▶ **What to do**: Which lines of the records contain "Require"? Collect every one of them.

▶ **Available records**:
Definition TxRootWithRtn (txs : list tx) : go (bytes * list bytes) :=
  '(tree, txsBytes) ← TxRootWithRtn_loop txs empty []; Ok (Root tree, txsBytes).

Definition TxResult_HashBytes (m : TransactionResult.t) : go (option bytes) :=
  b ← Codec.Marshal TransactionResult.desc m; Ok (option_map blake2b b).

Fixpoint TxResultRoot_loop (rs : list TransactionResult.t) (tree : T) : go T :=
  match rs with
  | [] => Ok tree
  | r :: rs =>
      b ← TxResult_HashBytes r;
      let h := default [] b in
      TxResultRoot_loop rs (Update tree h h)
  end.

Definition TxResultRoot (txResults : list TransactionResult.t) (txs : list tx) : go bytes :=
  tree ← TxResultRoot_loop txResults empty; Ok (Root tree).
End Roots.
End Hashes.

(** ** Verifiers *)

Inductive VerifyResult := ValidationResult_Unknown | VerifyResult_Accept | VerifyResult_Reject | VerifyResult_Ignore.

#[export] Instance VerifyResult_eq_dec : EqDecision VerifyResult.
Proof. solve_decision. Defined.

(** [TransactionChainIDVerifier] against the servant's chain id; a transaction
    without a head is a nil dereference. *)
Definition TransactionChainIDVerifier (chainID : bytes) (t : tx) : go VerifyResult :=
  match Transaction.Head t with
  | None => Panic
  | Some h =>
      Ok (if bool_decide (bytes_Compare (TransactionHead.ChainID h) chainID = Eq)
          then VerifyResult_Accept else VerifyResult_Reject)
  end.

Fixpoint apply_verifiers {T} (verifiers : list (T -> go VerifyResult)) (t : T) (vrResult : VerifyResult) :
    go VerifyResult :=
  match verifiers with
  | [] => Ok vrResult
  | verifier :: verifiers =>
      vR ← verifier t;
      match vR with
      | VerifyResult_Reject => Ok VerifyResult_Reject
      | VerifyResult_Ignore => apply_verifiers verifiers t vR
      | _ => apply_verifiers verifiers t vrResult
      end
  end.
(* ===== verification/TxCoreSpec.v ===== *)
(** Correctness of the core of the transaction pool: the nonces an account
    releases, the invariant that ties the accounts, the channel and the sorted
    lists together, and what [PickTxs] picks. *)
From Stdlib Require Import ZArith Lia Strings.Byte.
From stdpp Require Import base gmap list strings sorting.
From S2P Require Import Prelude Common Wire TxMessages TxBasic TxCore.
#[local] Open Scope Z_scope.

Module TxCoreSpec.
Import TxWrapper SortedTxs CollectTxs.

(** * The collection *)

Definition listed (c : CollectTxs) : list TxWrapperUni := txList (sortedTxs (pendingTxs c)).

(** Transactions on their way to a block: in the lists or in the channel. *)
Definition queued (c : CollectTxs) : list TxWrapperUni := listed c ++ pendingTxChan c.

Definition slot (w : TxWrapperUni) : bytes * Z := (fromAddr w, nonce w).

(** [w] is a pending transaction of its sender's account. *)
Definition is_pending (c : CollectTxs) (w : TxWrapperUni) : Prop :=
  exists a, accountTxs c !! fromAddr w = Some a /\ AccountTxs.pendingTxs a !! nonce w = Some w.

Lemma is_pending_unique c w w' : is_pending c w -> is_pending c w' -> slot w = slot w' -> w = w'.
Proof. intros (a & Ha & Hw) (a' & Ha' & Hw') [= E1 E2]. rewrite E1 in Ha. rewrite E2 in Hw. congruence. Qed.

(** The three lists hold the same transactions, two of them in order. *)
Record lists_inv (pl : pendingTxList) : Prop := mkListsInv {
  li_misc : sWay (sortedTxs pl) = SortWay_Misc;
  li_hway : sWay (heightTxs pl) = SortWay_Height;
  li_tway : sWay (timeTxs pl) = SortWay_Time;
  li_height : txList (heightTxs pl) ≡ₚ txList (sortedTxs pl);
  li_time : txList (timeTxs pl) ≡ₚ txList (sortedTxs pl);
  li_hsorted : newest_first (heightTxs pl);
  li_tsorted : newest_first (timeTxs pl);
}.

Lemma lists_new : lists_inv newPendingTxList.
Proof. by split; try constructor. Qed.

Lemma lists_add pl w : lists_inv pl -> lists_inv (list_addTx pl w).
Proof.
  intros [H1 H2 H3 H4 H5 H6 H7]. split; cbn [list_addTx sortedTxs heightTxs timeTxs]; rewrite ?addTx_sWay; try done.
  - by rewrite !addTx_perm, H4.
  - by rewrite !addTx_perm, H5.
  - apply addTx_newest_first; [|done]. rewrite H2. by left.
  - apply addTx_newest_first; [|done]. rewrite H3. by right.
Qed.
(** Adding a transaction for an occupied nonce fails and changes no account. *)
Lemma AddTx_occupied k c w : inv good k c -> 0 <= k -> k + 2 < 2 ^ 64 -> is_u64 (nonce w) -> occupied c w ->
  is_Some (CollectTxs.AddTx c w).2
  /\ pendingTxs (CollectTxs.AddTx c w).1 = pendingTxs c
  /\ pendingTxChan (CollectTxs.AddTx c w).1 = pendingTxChan c
  /\ forall addr, account (CollectTxs.AddTx c w).1 addr = account c addr.
Proof.
  intros Hi Hk Hb Hn Hocc. unfold CollectTxs.AddTx.
  destruct (ShrinkMap.Get (fullTxs c) (txID w)) eqn:Eg; [by cbn|].
  fold (account c (fromAddr w)). destruct (account_inv good k c (fromAddr w) Hi Hk) as [Hwfa Hbound _].
  pose proof (AccountTxs.AddTx_spec (account c (fromAddr w)) w Hwfa ltac:(unfold AccountTxs.room; lia) Hn) as Hs.
  destruct (AccountTxs.AddTx (account c (fromAddr w)) w) as [[a' sent] err]. cbn [fst snd].
  destruct Hs as (_ & _ & _ & _ & _ & _ & _ & Herr). destruct err as [e|].
  - destruct Herr as (-> & -> & _). cbn [pendingTxs pendingTxChan]. split_and!; [by eexists|done|by rewrite app_nil_r|].
    intros addr. rewrite account_insert. by case_decide; subst.
  - exfalso. destruct Herr as (Hlt & Hg & _). destruct Hocc as [H|[t H]]; [lia|congruence].
Qed.
End Occupied.

(** * The pool *)

(** What a well-formed transaction says of its head. *)
Lemma head_nonce_u64 t h : Tx.well_formed Transaction.desc t -> Transaction.Head t = Some h ->
  is_u64 (TransactionHead.Nonce h).
Proof.
  intros (Hv & _ & _) Hh. unfold Wire.valid in Hv. apply Forall_cons in Hv as [Hv _].
  cbn in Hv. unfold Wire.msg_all in Hv. rewrite Hh in Hv. cbn in Hv. unfold Wire.valid in Hv.
  do 6 (apply Forall_cons in Hv as [_ Hv]). apply Forall_cons in Hv as [Hv _].
  cbn in Hv. rewrite <-Hv. apply u64_range.
Qed.

Section PoolInv.
Context (blake2b : bytes -> bytes) {S C : Type} `{!PoolServant S, !StateCache C}.

(** The transactions a pool is offered, among which the hash has no
    collision. *)
Context (offered : Tx.tx -> Prop).
Context (no_collision : forall t t', offered t -> offered t' ->
  blake2b (Wire.enc Transaction.desc _ t) = blake2b (Wire.enc Transaction.desc _ t') ->
  Wire.enc Transaction.desc _ t = Wire.enc Transaction.desc _ t').

(** A transaction the pool can wrap: well formed, universal, with decodable
    data that has a head. *)
Record acceptable (t : Tx.tx) : Prop := mkAcceptable {
  ac_wf : Tx.well_formed Transaction.desc t;
  ac_offered : offered t;
  ac_size : Transaction.Size t < 2 ^ 62;
  ac_shape : exists head data uni uniHead,
    Transaction.Head t = Some head /\ Transaction.Data t = Some data
    /\ TransactionHead.Category head = TransactionCategory_Topia_Universal
    /\ TransactionUniversal.Unmarshal (TransactionData.Specification data) (Wire.s_zero TransactionUniversal.desc) = Ok uni
    /\ TransactionUniversal.Head uni = Some uniHead;
}.

(** The wrapper of an acceptable transaction. *)
Definition wraps (t : Tx.tx) (w : TxWrapperUni) : Prop :=
  txID w = Tx.hex_EncodeToString (blake2b (Wire.enc Transaction.desc _ t))
  /\ txSize w = Transaction.Size t
  /\ exists head, Transaction.Head t = Some head
     /\ fromAddr w = TransactionHead.FromAddr head /\ nonce w = TransactionHead.Nonce head.

Definition good (w : TxWrapperUni) : Prop := exists t, acceptable t /\ wraps t w.

Lemma good_id w w' : good w -> good w' -> txID w = txID w' -> slot w = slot w'.
Proof.
  intros (t & Ht & H1 & _ & h & Hh & Ha & Hn) (t' & Ht' & H1' & _ & h' & Hh' & Ha' & Hn') E.
  rewrite H1, H1' in E. apply Tx.hex_EncodeToString_inj in E.
  apply no_collision in E; [|by apply ac_offered..].
  assert (t = t') as <- by (apply (Tx.enc_inj Transaction.desc); [by apply ac_wf..|done]).
  unfold slot. rewrite Ha, Hn, Ha', Hn'. rewrite Hh in Hh'. by injection Hh' as ->.
Qed.
(** [utf8.Valid]. *)
Fixpoint valid_loop (fuel : nat) (s : bytes) : bool :=
  match fuel with
  | O => true
  | S fuel =>
      match s with
      | [] => true
      | _ => valid_rune s && valid_loop fuel (drop (DecodeRune s).2 s)
      end
  end.

Definition Valid (s : bytes) : bool := valid_loop (length s) s.

Lemma DecodeRune_width s : s <> [] -> (1 <= (DecodeRune s).2)%nat.
Proof. unfold DecodeRune. intros Hs. split_matches; simpl; lia. Qed.

Lemma DecodeRune_le s : ((DecodeRune s).2 <= length s)%nat.
Proof. unfold DecodeRune. split_matches; simpl; lia. Qed.

(** What follows a valid rune does not change how it decodes. *)
Lemma DecodeRune_app s t : valid_rune s = true ->
  DecodeRune (take (DecodeRune s).2 s ++ t) = DecodeRune s.
Proof.
  unfold valid_rune, DecodeRune. intros H.
  repeat (match goal with
    | H : context [match ?c with _ => _ end] |- _ =>
        lazymatch c with context [match _ with _ => _ end] => fail | _ => destruct c eqn:? end
    end; simplify_eq/=); repeat (match goal with H : _ = _ |- _ => rewrite H end); done.
Qed.

Lemma lor_shiftl a k y : 0 <= k -> 0 <= y < 2 ^ k -> Z.lor (Z.shiftl a k) y = a * 2 ^ k + y.
Proof.
  intros Hk Hy. rewrite <- Z.shiftl_mul_pow2 by done.
  assert (Hl : Z.land (Z.shiftl a k) y = 0).
  { apply Z.bits_inj'. intros i Hi. rewrite Z.land_spec, Z.bits_0.
    destruct (Z.ltb_spec i k); [by rewrite Z.shiftl_spec_low by lia|].
    destruct (decide (y = 0)) as [->|]; [by rewrite Z.bits_0, andb_false_r|].
    rewrite (Z.bits_above_log2 y), andb_false_r; [done|lia|].
    apply Z.log2_lt_pow2; [lia|]. apply Z.lt_le_trans with (2 ^ k); [lia|]. apply Z.pow_le_mono_r; lia. }
  rewrite <- Z.lxor_lor by done. symmetry. by apply Z.add_nocarry_lxor.
Qed.

Lemma bits6_eq b : 0 <= bits6 b < 64.
Proof. unfold bits6. change 0x3F with (Z.ones 6). rewrite Z.land_ones by lia. apply Z.mod_pos_bound. lia. Qed.
Definition simple_escape (b : byte) : option byte :=
  if Byte.eqb b x22 || Byte.eqb b x5c || Byte.eqb b x2f then Some b
  else if Byte.eqb b x62 then Some x08
  else if Byte.eqb b x66 then Some x0c
  else if Byte.eqb b x6e then Some x0a
  else if Byte.eqb b x72 then Some x0d
  else if Byte.eqb b x74 then Some x09
  else None.

Definition hex_value (b : byte) : option Z :=
  if in_range 48 57 b then Some (b2z b - 48)
  else if in_range 97 102 b then Some (b2z b - 97 + 10)
  else if in_range 65 70 b then Some (b2z b - 65 + 10)
  else None.

Definition getu4 (s : bytes) : option (Z * bytes) :=
  match s with
  | a :: b :: c :: d :: s' =>
      va ← hex_value a; vb ← hex_value b; vc ← hex_value c; vd ← hex_value d;
      Some (((va * 16 + vb) * 16 + vc) * 16 + vd, s')
  | _ => None
  end.

(** [utf16.DecodeRune] on a surrogate pair. *)
Definition surrogates (r1 r2 : Z) : option Z :=
  if (0xD800 <=? r1) && (r1 <? 0xDC00) && (0xDC00 <=? r2) && (r2 <? 0xE000)
  then Some (Z.lor (Z.shiftl (r1 - 0xD800) 10) (r2 - 0xDC00) + 0x10000) else None.

Definition second_u4 (s : bytes) : option (Z * bytes) :=
  match s with
  | a :: b :: s' => if Byte.eqb a x5c && Byte.eqb b x75 then getu4 s' else None
  | _ => None
  end.

Definition push (p : bytes) (r : option (bytes * bytes)) : option (bytes * bytes) :=
  '(t, rest) ← r; Some (p ++ t, rest).
Lemma ptr_lawful {A} (c : codec A) ok h : lawful c ok h -> 0 <= h -> (forall a, enc c a <> JNull) ->
  lawful (j_ptr c) (opt_ok ok) h.
Proof.
  intros HL Hh Hn. split; intros [a|] Ha; cbn [j_ptr enc dec zero]; try done.
  - by apply HL.
  - by apply HL.
  - specialize (Hn a). pose proof (law_dec c ok h HL a Ha) as Hd.
    destruct (enc c a); try done; cbn [from_option]; rewrite Hd; done.
Qed.

Lemma sorted_keys_perm {A} (m : gmap bytes A) : sorted_keys m ≡ₚ map_to_list m.
Proof. apply merge_sort_Permutation. Qed.

Lemma dec_entries_enc {A} (c : codec A) ok h (l : list (bytes * A)) m : lawful c ok h ->
  Forall (fun kv => ok kv.2) l ->
  dec_entries c ((fun kv => (kv.1, enc c kv.2)) <$> l) m = Ok (foldl (fun m kv => <[kv.1:=kv.2]> m) m l, false).
Proof.
  intros HL Hl. revert m. induction Hl as [|[k a] l Ha Hl IH]; intros m; [done|].
  cbn [fmap list_fmap dec_entries fst snd foldl]. rewrite (law_dec c ok h HL a Ha). cbn. by rewrite IH.
Qed.

Lemma foldl_insert_list {A} (l : list (bytes * A)) (m : gmap bytes A) : NoDup l.*1 ->
  foldl (fun m kv => <[kv.1:=kv.2]> m) m l = list_to_map l ∪ m.
Proof.
  revert m. induction l as [|[k a] l IH]; intros m Hnd; cbn [foldl fst snd fmap list_fmap] in *.
  - by rewrite list_to_map_nil, (left_id_L ∅ (∪)).
  - inversion Hnd as [|? ? Hk Hl]; subst. rewrite IH, list_to_map_cons by done.
    rewrite <- insert_union_l. rewrite insert_union_r; [done|]. by apply not_elem_of_list_to_map_1.
Qed.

▶ **Response box**:
From Stdlib Require Import ZArith Lia Strings.Byte.
From stdpp Require Import base gmap list strings sorting.
From S2P Require Import Prelude Common Wire TxMessages TxBasic TxCore.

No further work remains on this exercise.